## DATA SUPPLIED
(** [ndn-cxx/security/signing-info.hpp:219-224] SigningInfo::setDigestAlgorithm *)
Definition setDigestAlgorithm x s := mk (m_type s) (m_name s) (m_identity s) (m_key s) (m_hmacKey s) x (m_info s) (m_signedInterestFormat s).
(** [ndn-cxx/security/signing-info.cpp:232-237] SigningInfo::setSignatureInfo *)
Definition setSignatureInfo x s := mk (m_type s) (m_name s) (m_identity s) (m_key s) (m_hmacKey s) (m_digestAlgorithm s) x (m_signedInterestFormat s).
(** [ndn-cxx/security/signing-info.hpp:255-260] SigningInfo::setSignedInterestFormat *)
Definition setSignedInterestFormat x s := mk (m_type s) (m_name s) (m_identity s) (m_key s) (m_hmacKey s) (m_digestAlgorithm s) (m_info s) x.

Definition component (s : string) : Component.t := Block.of_tlv tlv.GenericNameComponent (str s).

(** [ndn-cxx/security/signing-info.cpp:47-52] SigningInfo::getDigestSha256Identity *)
Definition getDigestSha256Identity : Name.t :=
  Name.append (component "digest-sha256") (Name.append (component "identity") (Name.append (component "localhost") Name.empty)).

(** [ndn-cxx/security/signing-info.cpp:54-59] SigningInfo::getHmacIdentity *)
Definition getHmacIdentity : Name.t :=
  Name.append (component "hmac") (Name.append (component "identity") (Name.append (component "localhost") Name.empty)).

(** [ndn-cxx/security/signing-info.cpp:61-71] SigningInfo::SigningInfo(SignerType, const Name&, const SignatureInfo&) *)
Definition make (signerType : SignerType) (signerName : Name.t) (signatureInfo : SignatureInfo.t) : t :=
  mk signerType signerName None None None SHA256 signatureInfo V02.

Definition default_ : t := make SIGNER_TYPE_NULL Name.empty SignatureInfo.init.

(** [ndn-cxx/security/signing-info.cpp:123-130] SigningInfo::setSigningIdentity *)
Definition setSigningIdentity (identity : Name.t) (s : t) : t := with_identity None (with_signer SIGNER_TYPE_ID identity s).

(** [ndn-cxx/security/signing-info.cpp:132-139] SigningInfo::setSigningKeyName *)
Definition setSigningKeyName (keyName : Name.t) (s : t) : t := with_key None (with_signer SIGNER_TYPE_KEY keyName s).

(** [ndn-cxx/security/signing-info.cpp:141-147] SigningInfo::setSigningCertName *)
Definition setSigningCertName (certificateName : Name.t) (s : t) : t := with_signer SIGNER_TYPE_CERT certificateName s.

(** [ndn-cxx/security/signing-info.cpp:206-212] SigningInfo::setSha256Signing *)
Definition setSha256Signing (s : t) : t := with_signer SIGNER_TYPE_SHA256 Name.empty s.

(** [ndn-cxx/security/signing-info.cpp:174-204] SigningInfo::setSigningHmacKey
    [decode]: the key that is loaded from the octets that are encoded in base 64.
    The file it writes the key to is left out. *)
Definition setSigningHmacKey (decode : bytes -> option PrivateKey) (hmacKey : bytes) (s : t) : result t :=
  key ← transformed (decode hmacKey);
  keyId ← Component.fromNumber 123456789 tlv.GenericNameComponent;
  let keyName := Name.append keyId (Name.append (component "KEY") getHmacIdentity) in
  Ok (with_hmacKey (Some key) (with_signer SIGNER_TYPE_HMAC keyName s)).

(** [ndn-cxx/security/signing-info.cpp:214-221] SigningInfo::setPibIdentity *)
Definition setPibIdentity (identity : Pib.handle) (s : t) : P Pib.t t :=
  pib ← selfP;
  name ← (if Pib.isIdentity identity pib then Pib.Identity_getName identity else mret Name.empty);
  mret (with_identity identity (with_signer SIGNER_TYPE_ID name s)).

(** [ndn-cxx/security/signing-info.cpp:223-230] SigningInfo::setPibKey *)
Definition setPibKey (key : Pib.handle) (s : t) : P Pib.t t :=
  pib ← selfP;
  name ← (if Pib.isKey key pib then Pib.Key_getName key else mret Name.empty);
  mret (with_key key (with_signer SIGNER_TYPE_KEY name s)).

(** [ndn-cxx/security/signing-info.cpp:73-77] SigningInfo::SigningInfo(const Identity&) *)
Definition ofIdentity (identity : Pib.handle) : P Pib.t t := setPibIdentity identity default_.

(** [ndn-cxx/security/signing-info.cpp:79-83] SigningInfo::SigningInfo(const Key&) *)
Definition ofKey (key : Pib.handle) : P Pib.t t := setPibKey key default_.

(** [ndn-cxx/security/signing-info.cpp:85-121] SigningInfo::SigningInfo(const std::string&)
    [env]: the environment variable that chooses the URI format. *)
Definition ofString (env : option bytes) (decode : bytes -> option PrivateKey) (signingStr : bytes) : result t :=
  match signingStr with
  | [] => Ok default_
  | _ =>
      match list_find (fun c => c = Byte.x3a) signingStr with
      | None => Throw (InvalidArgument "Invalid signing string cannot represent SigningInfo")
      | Some (pos, _) =>
          let scheme := take pos signingStr in
          let nameArg := drop (S pos) signingStr in
          if bool_decide (scheme = str "id") then
            digest ← Name.toUri env getDigestSha256Identity name.ENV_OR_ALTERNATE;
            if bool_decide (nameArg = digest) then Ok (setSha256Signing default_)
            else n ← Name.fromUri nameArg; Ok (setSigningIdentity n default_)
          else if bool_decide (scheme = str "key") then n ← Name.fromUri nameArg; Ok (setSigningKeyName n default_)
          else if bool_decide (scheme = str "cert") then n ← Name.fromUri nameArg; Ok (setSigningCertName n default_)
          else if bool_decide (scheme = str "hmac-sha256") then
            s ← setSigningHmacKey decode nameArg default_; Ok (setDigestAlgorithm SHA256 s)
          else Throw (InvalidArgument "Invalid signing string scheme")
      end
  end.

(** [ndn-cxx/security/signing-info.cpp:239-257] operator<<(std::ostream&, const SigningInfo&) *)
Definition print (env : option bytes) (s : t) : result bytes :=
  let prefixed scheme n := (uri ← Name.toUri env n name.ENV_OR_ALTERNATE; Ok (str scheme ++ uri)) in
  match m_type s with
  | SIGNER_TYPE_NULL => Ok []
  | SIGNER_TYPE_ID => prefixed "id:" (m_name s)
  | SIGNER_TYPE_KEY => prefixed "key:" (m_name s)
  | SIGNER_TYPE_CERT => prefixed "cert:" (m_name s)
  | SIGNER_TYPE_SHA256 => prefixed "id:" getDigestSha256Identity
  | SIGNER_TYPE_HMAC => prefixed "id:" (m_name s)
  end.

#[global] Instance SignerType_eq_dec : EqDecision SignerType.
Proof. solve_decision. Defined.
#[global] Instance SignedInterestFormat_eq_dec : EqDecision SignedInterestFormat.
Proof. solve_decision. Defined.
#[global] Instance DigestAlgorithm_eq_dec : EqDecision DigestAlgorithm.
Proof. solve_decision. Defined.

(** [ndn-cxx/security/signing-info.hpp:296-304] operator!=(const SigningInfo&, const SigningInfo&) *)
Definition eqb (lhs rhs : t) : bool :=
  bool_decide (m_type lhs = m_type rhs) && Name.equals (m_name lhs) (m_name rhs) &&
  bool_decide (m_digestAlgorithm lhs = m_digestAlgorithm rhs) && SignatureInfo.eqb (m_info lhs) (m_info rhs) &&
  bool_decide (m_signedInterestFormat lhs = m_signedInterestFormat rhs).

End signing.
End SigningInfo.

(** ** KeyChain *)

Module KeyChain.
Import NameMap KeyName security.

## YOUR TASK
Could you write out all of the entries precisely as they stand?

## REPLY TO THE EXERCISE
(** [ndn-cxx/security/signing-info.hpp:219-224] SigningInfo::setDigestAlgorithm *)
Definition setDigestAlgorithm x s := mk (m_type s) (m_name s) (m_identity s) (m_key s) (m_hmacKey s) x (m_info s) (m_signedInterestFormat s).
(** [ndn-cxx/security/signing-info.cpp:232-237] SigningInfo::setSignatureInfo *)
Definition setSignatureInfo x s := mk (m_type s) (m_name s) (m_identity s) (m_key s) (m_hmacKey s) (m_digestAlgorithm s) x (m_signedInterestFormat s).
(** [ndn-cxx/security/signing-info.hpp:255-260] SigningInfo::setSignedInterestFormat *)
Definition setSignedInterestFormat x s := mk (m_type s) (m_name s) (m_identity s) (m_key s) (m_hmacKey s) (m_digestAlgorithm s) (m_info s) x.

Definition component (s : string) : Component.t := Block.of_tlv tlv.GenericNameComponent (str s).

(** [ndn-cxx/security/signing-info.cpp:47-52] SigningInfo::getDigestSha256Identity *)
Definition getDigestSha256Identity : Name.t :=
  Name.append (component "digest-sha256") (Name.append (component "identity") (Name.append (component "localhost") Name.empty)).

(** [ndn-cxx/security/signing-info.cpp:54-59] SigningInfo::getHmacIdentity *)
Definition getHmacIdentity : Name.t :=
  Name.append (component "hmac") (Name.append (component "identity") (Name.append (component "localhost") Name.empty)).

(** [ndn-cxx/security/signing-info.cpp:61-71] SigningInfo::SigningInfo(SignerType, const Name&, const SignatureInfo&) *)
Definition make (signerType : SignerType) (signerName : Name.t) (signatureInfo : SignatureInfo.t) : t :=
  mk signerType signerName None None None SHA256 signatureInfo V02.

Definition default_ : t := make SIGNER_TYPE_NULL Name.empty SignatureInfo.init.

(** [ndn-cxx/security/signing-info.cpp:123-130] SigningInfo::setSigningIdentity *)
Definition setSigningIdentity (identity : Name.t) (s : t) : t := with_identity None (with_signer SIGNER_TYPE_ID identity s).

(** [ndn-cxx/security/signing-info.cpp:132-139] SigningInfo::setSigningKeyName *)
Definition setSigningKeyName (keyName : Name.t) (s : t) : t := with_key None (with_signer SIGNER_TYPE_KEY keyName s).

(** [ndn-cxx/security/signing-info.cpp:141-147] SigningInfo::setSigningCertName *)
Definition setSigningCertName (certificateName : Name.t) (s : t) : t := with_signer SIGNER_TYPE_CERT certificateName s.

(** [ndn-cxx/security/signing-info.cpp:206-212] SigningInfo::setSha256Signing *)
Definition setSha256Signing (s : t) : t := with_signer SIGNER_TYPE_SHA256 Name.empty s.

(** [ndn-cxx/security/signing-info.cpp:174-204] SigningInfo::setSigningHmacKey
    [decode]: the key that is loaded from the octets that are encoded in base 64.
    The file it writes the key to is left out. *)
Definition setSigningHmacKey (decode : bytes -> option PrivateKey) (hmacKey : bytes) (s : t) : result t :=
  key ← transformed (decode hmacKey);
  keyId ← Component.fromNumber 123456789 tlv.GenericNameComponent;
  let keyName := Name.append keyId (Name.append (component "KEY") getHmacIdentity) in
  Ok (with_hmacKey (Some key) (with_signer SIGNER_TYPE_HMAC keyName s)).

(** [ndn-cxx/security/signing-info.cpp:214-221] SigningInfo::setPibIdentity *)
Definition setPibIdentity (identity : Pib.handle) (s : t) : P Pib.t t :=
  pib ← selfP;
  name ← (if Pib.isIdentity identity pib then Pib.Identity_getName identity else mret Name.empty);
  mret (with_identity identity (with_signer SIGNER_TYPE_ID name s)).

(** [ndn-cxx/security/signing-info.cpp:223-230] SigningInfo::setPibKey *)
Definition setPibKey (key : Pib.handle) (s : t) : P Pib.t t :=
  pib ← selfP;
  name ← (if Pib.isKey key pib then Pib.Key_getName key else mret Name.empty);
  mret (with_key key (with_signer SIGNER_TYPE_KEY name s)).

(** [ndn-cxx/security/signing-info.cpp:73-77] SigningInfo::SigningInfo(const Identity&) *)
Definition ofIdentity (identity : Pib.handle) : P Pib.t t := setPibIdentity identity default_.

(** [ndn-cxx/security/signing-info.cpp:79-83] SigningInfo::SigningInfo(const Key&) *)
Definition ofKey (key : Pib.handle) : P Pib.t t := setPibKey key default_.

(** [ndn-cxx/security/signing-info.cpp:85-121] SigningInfo::SigningInfo(const std::string&)
    [env]: the environment variable that chooses the URI format. *)
Definition ofString (env : option bytes) (decode : bytes -> option PrivateKey) (signingStr : bytes) : result t :=
  match signingStr with
  | [] => Ok default_
  | _ =>
      match list_find (fun c => c = Byte.x3a) signingStr with
      | None => Throw (InvalidArgument "Invalid signing string cannot represent SigningInfo")
      | Some (pos, _) =>
          let scheme := take pos signingStr in
          let nameArg := drop (S pos) signingStr in
          if bool_decide (scheme = str "id") then
            digest ← Name.toUri env getDigestSha256Identity name.ENV_OR_ALTERNATE;
            if bool_decide (nameArg = digest) then Ok (setSha256Signing default_)
            else n ← Name.fromUri nameArg; Ok (setSigningIdentity n default_)
          else if bool_decide (scheme = str "key") then n ← Name.fromUri nameArg; Ok (setSigningKeyName n default_)
          else if bool_decide (scheme = str "cert") then n ← Name.fromUri nameArg; Ok (setSigningCertName n default_)
          else if bool_decide (scheme = str "hmac-sha256") then
            s ← setSigningHmacKey decode nameArg default_; Ok (setDigestAlgorithm SHA256 s)
          else Throw (InvalidArgument "Invalid signing string scheme")
      end
  end.

(** [ndn-cxx/security/signing-info.cpp:239-257] operator<<(std::ostream&, const SigningInfo&) *)
Definition print (env : option bytes) (s : t) : result bytes :=
  let prefixed scheme n := (uri ← Name.toUri env n name.ENV_OR_ALTERNATE; Ok (str scheme ++ uri)) in
  match m_type s with
  | SIGNER_TYPE_NULL => Ok []
  | SIGNER_TYPE_ID => prefixed "id:" (m_name s)
  | SIGNER_TYPE_KEY => prefixed "key:" (m_name s)
  | SIGNER_TYPE_CERT => prefixed "cert:" (m_name s)
  | SIGNER_TYPE_SHA256 => prefixed "id:" getDigestSha256Identity
  | SIGNER_TYPE_HMAC => prefixed "id:" (m_name s)
  end.

#[global] Instance SignerType_eq_dec : EqDecision SignerType.
Proof. solve_decision. Defined.
#[global] Instance SignedInterestFormat_eq_dec : EqDecision SignedInterestFormat.
Proof. solve_decision. Defined.
#[global] Instance DigestAlgorithm_eq_dec : EqDecision DigestAlgorithm.
Proof. solve_decision. Defined.

(** [ndn-cxx/security/signing-info.hpp:296-304] operator!=(const SigningInfo&, const SigningInfo&) *)
Definition eqb (lhs rhs : t) : bool :=
  bool_decide (m_type lhs = m_type rhs) && Name.equals (m_name lhs) (m_name rhs) &&
  bool_decide (m_digestAlgorithm lhs = m_digestAlgorithm rhs) && SignatureInfo.eqb (m_info lhs) (m_info rhs) &&
  bool_decide (m_signedInterestFormat lhs = m_signedInterestFormat rhs).

End signing.
End SigningInfo.

(** ** KeyChain *)

Module KeyChain.
Import NameMap KeyName security.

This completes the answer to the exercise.